(* ===== verification/FuncExample.v ===== *)
(** * A small system

    A directory with one file, on which the theorems about path lookup, system
    calls and directory streams are applied. *)
From stdpp Require Import base numbers list gmap sorting.
From S2P Require Import Prelude Bitops Slot Btree Rbtree RbErase DirIndex DirIter Pm Mkfs Heap Fs Journal Dir.
From S2P Require Import File FileIndex FileLog FileRead FileWrite FileExample Runtime Vfs VfsLocks VfsWalk Func FuncDir FuncFile FuncRename.
Local Open Scope Z_scope.

Definition example_heap : heap_t := default (mk_heap 0 0 [] (fun _ => 0))
  (match heap_init 1048576 65536 (fun _ => 0) with Ok h => Some h | Fault _ => None end).

(** The directory [/] with the file [ab], whose inode is cached. *)
Definition example_dir : fs :=
  match dir_append_entry example_sb 0 4096 8192 [97; 98] (example_fs empty_dir_bits) with
  | Ok (_, s) => upd_jnl_mgr (fun _ => journal_mgr_init) (upd_inode_table (fun _ => {[0 := 4096; 5 := 8192]}) s)
  | Fault _ => example_fs empty_dir_bits
  end.
Definition example_sys : sys := mk_sys example_dir example_heap (empty_rt 4096).

Lemma example_dir_inv : dirs_inv example_sb example_dir [4096].
Proof.
  destruct (dir_append_spec example_sb 0 example_layout ltac:(lia) (example_fs empty_dir_bits) [4096] 4096 8192
    example_root example_file [97; 98] 65536 [65664; 65792]) as (s' & H1 & H2 & _);
    [apply example_inv|by left|done|done|done|apply example_name|simpl; lia|apply example_fresh|apply example_free|].
  unfold example_dir. rewrite H1. destruct H2 as [[] He Ha]. constructor; [by constructor| |done].
  intros p Hp. destruct (He p Hp) as (i & Hi & []). exists i. split; [done|by constructor].
Qed.

Definition example_dir_inode : dram_inode := default example_root (inodes example_dir !! 4096).
Definition example_file_inode : dram_inode := default example_root (inodes example_dir !! 8192).
Lemma example_dir_at : inodes example_dir !! 4096 = Some example_dir_inode.
Proof.
  unfold example_dir_inode. assert (bool_decide (is_Some (inodes example_dir !! 4096)) = true) as H by (by vm_compute).
  apply bool_decide_eq_true in H as [i ->]. done.
Qed.
Lemma example_file_at : inodes example_dir !! 8192 = Some example_file_inode.
Proof.
  unfold example_file_inode. assert (bool_decide (is_Some (inodes example_dir !! 8192)) = true) as H by (by vm_compute).
  apply bool_decide_eq_true in H as [i ->]. done.
Qed.
Lemma example_dir_facts :
  i_ino example_dir_inode = 0 /\ is_dir example_dir_inode = true /\ i_list example_dir_inode = [65536] /\
  i_ino example_file_inode = 5 /\ is_dir example_file_inode = false /\ is_symlink example_file_inode = false.
Proof. vm_compute. done. Qed.
Lemma example_entry : dirents example_dir !! 65536 = Some (mk_dirent 1 0 5 (BKDRHash [97; 98])).
Proof. vm_compute. done. Qed.
Lemma example_table : inode_table example_dir = {[0 := 4096; 5 := 8192]} /\ ilocks example_dir = ∅ /\ inode_arena example_dir = [] /\ root example_dir = 4096.
Proof. vm_compute. done. Qed.

Lemma example_free_parts : entry_arena example_dir = [65664; 65792] /\ jnl_mgr example_dir = journal_mgr_init /\
  map_dir example_dir = [example_map [7; 0; 0; 0; 0; 0; 0; 0] 64 3].
Proof. vm_compute. done. Qed.

Opaque example_dir example_dir_inode example_file_inode example_heap.

Lemma example_live_dir : live example_dir 4096 0.
Proof.
  destruct example_table as (_ & _ & E & _), example_dir_facts as (E0 & _). split; [split; [lia|rewrite E; by intros ?%elem_of_nil]|].
  exists example_dir_inode. split; [apply example_dir_at|done].
Qed.
Lemma example_live_file : live example_dir 8192 5.
Proof.
  destruct example_table as (_ & _ & E & _), example_dir_facts as (_ & _ & _ & E0 & _).
  split; [split; [lia|rewrite E; by intros ?%elem_of_nil]|]. exists example_file_inode. split; [apply example_file_at|done].
Qed.
Lemma example_cache : cache_ok example_dir.
Proof.
  destruct example_table as (E & _ & Ea & _). constructor.
  - intros k p. rewrite E. intros [[<- <-]|[_ [<- <-]%lookup_singleton_Some]]%lookup_insert_Some;
      [apply example_live_dir|apply example_live_file].
  - rewrite Ea. constructor.
  - intros p. rewrite Ea. by intros ?%elem_of_nil.
Qed.
Lemma example_rooted : rooted example_dir.
Proof. exists 0. destruct example_table as (_ & _ & _ & ->). apply example_live_dir. Qed.

(** [/ab] is the file; [/ab/x] and [/c] are errors. *)
Lemma example_child : child example_dir [4096] 4096 [97; 98] 8192.
Proof.
  destruct example_dir_facts as (E0 & Ed & El & _), example_table as (Et & _).
  exists 65536, (mk_dirent 1 0 5 (BKDRHash [97; 98])), example_dir_inode. split; [|split; [apply example_entry|split; [|split; [|split]]]].
  - split; [by left|]. exists example_dir_inode. split; [apply example_dir_at|]. split; [exact Ed|]. split; [rewrite El; by left|].
    unfold hash_of. by rewrite example_entry.
  - rewrite Et. apply lookup_insert_Some. right. split; [done|]. apply lookup_singleton_eq.
  - simpl. lia.
  - apply example_dir_at.
  - rewrite E0. simpl. lia.
Qed.
Lemma example_resolves : resolves example_dir [4096] 4096 (components [47; 47; 97; 98; 47]) (inl 8192).
Proof.
  change (components [47; 47; 97; 98; 47]) with [[97; 98]]. destruct example_dir_facts as (_ & _ & _ & _ & _ & Es).
  eapply res_step; [apply example_child|apply example_file_at|done|done|constructor].
Qed.
Lemma example_resolves_err : resolves example_dir [4096] 4096 (components [47; 97; 98; 47; 120]) (inr (- ENOTDIR)).
Proof.
  change (components [47; 97; 98; 47; 120]) with [[97; 98]; [120]]. destruct example_dir_facts as (_ & _ & _ & _ & Ed & Es).
  eapply res_not_dir; [apply example_child|apply example_file_at|done|done].
Qed.

(** ** The theorems at work *)

Definition example_nd (path : list Z) (flags : Z) : nameidata := mk_nd path 4096 0 0 0 flags [] 0.

Lemma path_lookup_terminates_witness :
  nested example_sb 0 0 (fun _ => 0) (fun _ => throw NullDeref) lookup_fuel (example_nd [47; 97] 0) example_sys =
  path_lookup example_sb 0 0 (fun _ => 0) (example_nd [47; 97] 0) example_sys.
Proof. exact (proj1 (path_lookup_terminates example_sb 0 0 (fun _ => 0) (example_nd [47; 97] 0) example_sys eq_refl) _). Defined.

Lemma path_lookup_correct_witness :
  returns example_sys (path_lookup example_sb 0 0 (fun _ => 0) (example_nd [47; 47; 97; 98; 47] 0) example_sys) (inl 8192) /\
  returns example_sys (path_lookup example_sb 0 0 (fun _ => 0) (example_nd [47; 97; 98; 47; 120] 0) example_sys) (inr (- ENOTDIR)).
Proof.
  split.
  - apply (path_lookup_correct example_sb 0 0 (fun _ => 0) example_sys [4096] example_dir_inv example_cache _ 0);
      [apply example_table|apply example_live_dir|done|apply example_resolves].
  - apply (path_lookup_correct example_sb 0 0 (fun _ => 0) example_sys [4096] example_dir_inv example_cache _ 0);
      [apply example_table|apply example_live_dir|done|apply example_resolves_err].
Defined.

Lemma path_lookup_parent_witness :
  exists nd' y', path_lookup example_sb 0 0 (fun _ => 0) (example_nd [47; 99; 100] ND_PARENT) example_sys = Ok ((0, nd'), y') /\
    nd_parent nd' = 4096 /\ last_name nd' = [99; 100].
Proof.
  destruct (path_lookup_parent example_sb 0 0 (fun _ => 0) example_sys [4096] example_dir_inv example_cache
    (example_nd [47; 99; 100] ND_PARENT) 0 [] [99; 100] 4096 example_dir_inode) as (nd' & kq & H1 & H2 & _ & H3 & _);
    [apply example_table|apply example_live_dir|done|done|constructor|apply example_dir_at|apply example_dir_facts|].
  exists nd', (VfsWalk.st example_sys {[kq]}). split; [exact H1|split; [exact H2|exact H3]].
Defined.

Lemma path_lookup_locks_witness :
  exists nd' y', path_lookup example_sb 0 0 (fun _ => 0) (example_nd [47; 97; 98] 0) example_sys = Ok ((0, nd'), y') /\
    exists k', live (y_fs y') (nd_current nd') k' /\ (locks y' = {[k']} ∪ locks example_sys) /\ (k' ∉ locks example_sys).
Proof.
  destruct (path_lookup_walk example_sb 0 0 (fun _ => 0) example_sys [4096] example_dir_inv example_cache
    (example_nd [47; 97; 98] 0) 0 (inl 8192)) as (nd' & k & H & _);
    [apply example_table|apply example_live_dir|done|apply example_resolves|].
  exists nd', (VfsWalk.st example_sys {[k]}). split; [exact H|].
  apply (path_lookup_locks example_sb 0 0 (fun _ => 0) (example_nd [47; 97; 98] 0) example_sys _ _ _ 0 example_cache example_rooted example_live_dir eq_refl H).
  reflexivity.
Defined.


(** Descriptors 3 and 4 are open. *)
Definition two_open (p : Z) (q : Z) : runtime :=
  upd_f_table (fun t => <[3%nat := mk_fh 3 p 0 0 true 0]> (<[4%nat := mk_fh 4 q 0 0 true 0]> t)) (empty_rt 4096).
Lemma two_open_length : length (f_table (empty_rt 4096)) = 8192%nat.
Proof. unfold empty_rt, empty_table. cbn [f_table]. by rewrite length_fmap, length_seq. Qed.
Lemma two_opened p q : p <> 0 -> q <> 0 -> opened (two_open p q) 3 p /\ opened (two_open p q) 4 q.
Proof.
  intros Hp Hq. pose proof two_open_length as Hl. split; (split; [lia|]; split; [done|]).
  - exists (mk_fh 3 p 0 0 true 0). split; [|split; reflexivity]. apply list_lookup_insert_eq. rewrite length_insert, Hl. apply Nat.ltb_lt. reflexivity.
  - exists (mk_fh 4 q 0 0 true 0). split; [|split; reflexivity]. unfold two_open. cbn [f_table upd_f_table].
    rewrite list_lookup_insert_ne by done. apply list_lookup_insert_eq. rewrite Hl. apply Nat.ltb_lt. reflexivity.
Qed.

Lemma pwrite_pread_witness :
  exists y1 y2 ub, slotfs_pwrite example_sb 0 0 0 (fun _ => 0) 3 example_ub 0 3000 0
      (mk_sys (two_files free_data 1) example_heap (two_open 8192 8192)) = Ok (3000, y1) /\
    slotfs_pread example_sb 0 4 (fun _ => 0) 500 3000 0 y1 = Ok ((3000, ub), y2) /\
    (forall d, 0 <= d < 3000 -> ub (500 + d) = example_ub (0 + d)).
Proof.
  destruct (two_opened 8192 8192 ltac:(done) ltac:(done)) as [H3 H4].
  apply (pwrite_pread example_sb 0 0 0 (fun _ => 0) example_layout (mk_sys (two_files free_data 1) example_heap (two_open 8192 8192))
    [8192; 12288] 8192 (empty_file 5 1 1) 3 4 example_ub 0 3000 0);
    [exact H3|exact H4|apply two_files_inv, free_data_wf|by left|apply two_inode_1|apply two_ready|apply two_free|lia|lia|done|done|done|].
  intros (_ & _ & _ & H). by rewrite empty_blocks in H.
Defined.

(** Listing [/]: the buffer of the stream is allocated by the first call. *)
Definition dir_sys : sys := mk_sys example_dir example_heap (two_open 4096 8192).
Lemma example_buffer : exists b h, buffer_ok example_heap 0 b h.
Proof.
  assert (match heap_alloc SIZEOF_DE example_heap with
          | Ok (b, h) => negb (b =? 0) && in_region h b (Z.to_nat SIZEOF_DE) | Fault _ => false end = true) as H by (vm_compute; reflexivity).
  destruct (heap_alloc SIZEOF_DE example_heap) as [[b h]|] eqn:E; [|discriminate H].
  apply andb_true_iff in H as [H1 H2]. apply negb_true_iff, Z.eqb_neq in H1. exists b, h. split; [exact H1|]. split; [exact H2|exact E].
Qed.
Lemma example_stream :
  stream example_sb example_dir (two_open 4096 8192) 3 4096 example_dir_inode (mk_fh 3 4096 0 0 true 0) [65536] [].
Proof.
  destruct example_dir_facts as (_ & Ed & El & _). pose proof two_open_length as Hlen.
  destruct (dv_each _ _ _ example_dir_inv 4096) as (i & Hi & Hok); [by left|].
  rewrite example_dir_at in Hi. injection Hi as <-. destruct (do_index _ _ _ Hok) as (l & Hl & Hp).
  rewrite El in Hp. apply Permutation_singleton_r in Hp as ->. constructor.
  - lia.
  - apply list_lookup_insert_eq. rewrite length_insert, Hlen. apply Nat.ltb_lt. reflexivity.
  - reflexivity.
  - reflexivity.
  - lia.
  - reflexivity.
  - apply example_dir_at.
  - exact Ed.
  - exact Hok.
  - exact Hl.
  - rewrite El. reflexivity.
  - intros d ->%list_elem_of_singleton. unfold hash_of. rewrite example_entry. vm_compute. split; reflexivity.
  - apply (so_mem _ _ (dv_shared _ _ _ example_dir_inv)).
  - reflexivity.
Qed.
Lemma example_names :
  entry_name example_sb example_dir 65536 = [97; 98] /\
  bytes (dev example_dir) (entry_slot example_sb example_dir 65536 + PD_name + entry_name_len example_sb example_dir 65536) = 0.
Proof. vm_compute. done. Qed.
Lemma readdir_lists_directory_witness :
  exists y', read_all example_sb 2 3 dir_sys = Ok ([(5, [97; 98])], y') /\ y_fs y' = example_dir.
Proof.
  destruct example_buffer as (b & h & Hb). destruct example_table as (_ & El & _). destruct example_names as [En Ez].
  destruct (readdir_lists_directory example_sb dir_sys 3 4096 example_dir_inode (mk_fh 3 4096 0 0 true 0) [65536] b h)
    as (vs & y' & H & Hf & Hl & _).
  - exact example_stream.
  - change (i_ino example_dir_inode ∉ ilocks example_dir). rewrite El. apply not_elem_of_empty.
  - exact Hb.
  - intros d ->%list_elem_of_singleton. change (0 ∉ entry_name example_sb example_dir 65536). rewrite En.
    rewrite !elem_of_cons, elem_of_nil. intros [E|[E|[]]]; discriminate E.
  - exists y'. split; [|exact Hf]. change (y_fs dir_sys) with example_dir in Hl.
    apply Forall2_cons_inv_l in Hl as ([ino name] & vs' & ((e & He & Eino) & _ & Hname) & Hnil & ->).
    apply Forall2_nil_inv_l in Hnil as ->. specialize (Hname Ez). rewrite En in Hname. rewrite example_entry in He.
    injection He as <-. cbn in Eino, Hname. subst ino name. exact H.
Defined.

(** Renaming [/ab] to [/c]. *)
Lemma example_rename_ready : rename_ready example_dir [4096] 4096 [97; 98] 4096 [99].
Proof.
  destruct example_dir_facts as (_ & Ed & El & _), example_free_parts as (Ea & Ej & Em). constructor.
  - exists 65536. split; [by left|]. exists example_dir_inode. split; [apply example_dir_at|]. split; [exact Ed|].
    split; [rewrite El; by left|]. unfold hash_of. by rewrite example_entry.
  - split; [by left|]. exists example_dir_inode. split; [apply example_dir_at|]. split; [exact Ed|].
    intros d. rewrite El. intros ->%list_elem_of_singleton. unfold hash_of. rewrite example_entry. vm_compute. discriminate.
  - split; (split; [unfold zlength, MAX_NAME_LEN; simpl; lia|repeat (constructor; [lia|]); constructor]).
  - exists 65664, [65792]. split; [exact Ea|lia].
  - rewrite Em. exists 3. split; [by apply (single_map_valid (example_map [7; 0; 0; 0; 0; 0; 0; 0] 64 3))|done].
  - rewrite Ej. split; [reflexivity|by left].
Qed.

> EXERCISE
Retype, in the same exact form, the lines of the material above from the line holding "stream example_sb example_dir" through the line holding "destruct example_buffer as".

> WRITTEN REPLY
  stream example_sb example_dir (two_open 4096 8192) 3 4096 example_dir_inode (mk_fh 3 4096 0 0 true 0) [65536] [].
Proof.
  destruct example_dir_facts as (_ & Ed & El & _). pose proof two_open_length as Hlen.
  destruct (dv_each _ _ _ example_dir_inv 4096) as (i & Hi & Hok); [by left|].
  rewrite example_dir_at in Hi. injection Hi as <-. destruct (do_index _ _ _ Hok) as (l & Hl & Hp).
  rewrite El in Hp. apply Permutation_singleton_r in Hp as ->. constructor.
  - lia.
  - apply list_lookup_insert_eq. rewrite length_insert, Hlen. apply Nat.ltb_lt. reflexivity.
  - reflexivity.
  - reflexivity.
  - lia.
  - reflexivity.
  - apply example_dir_at.
  - exact Ed.
  - exact Hok.
  - exact Hl.
  - rewrite El. reflexivity.
  - intros d ->%list_elem_of_singleton. unfold hash_of. rewrite example_entry. vm_compute. split; reflexivity.
  - apply (so_mem _ _ (dv_shared _ _ _ example_dir_inv)).
  - reflexivity.
Qed.
Lemma example_names :
  entry_name example_sb example_dir 65536 = [97; 98] /\
  bytes (dev example_dir) (entry_slot example_sb example_dir 65536 + PD_name + entry_name_len example_sb example_dir 65536) = 0.
Proof. vm_compute. done. Qed.
Lemma readdir_lists_directory_witness :
  exists y', read_all example_sb 2 3 dir_sys = Ok ([(5, [97; 98])], y') /\ y_fs y' = example_dir.
Proof.
  destruct example_buffer as (b & h & Hb). destruct example_table as (_ & El & _). destruct example_names as [En Ez].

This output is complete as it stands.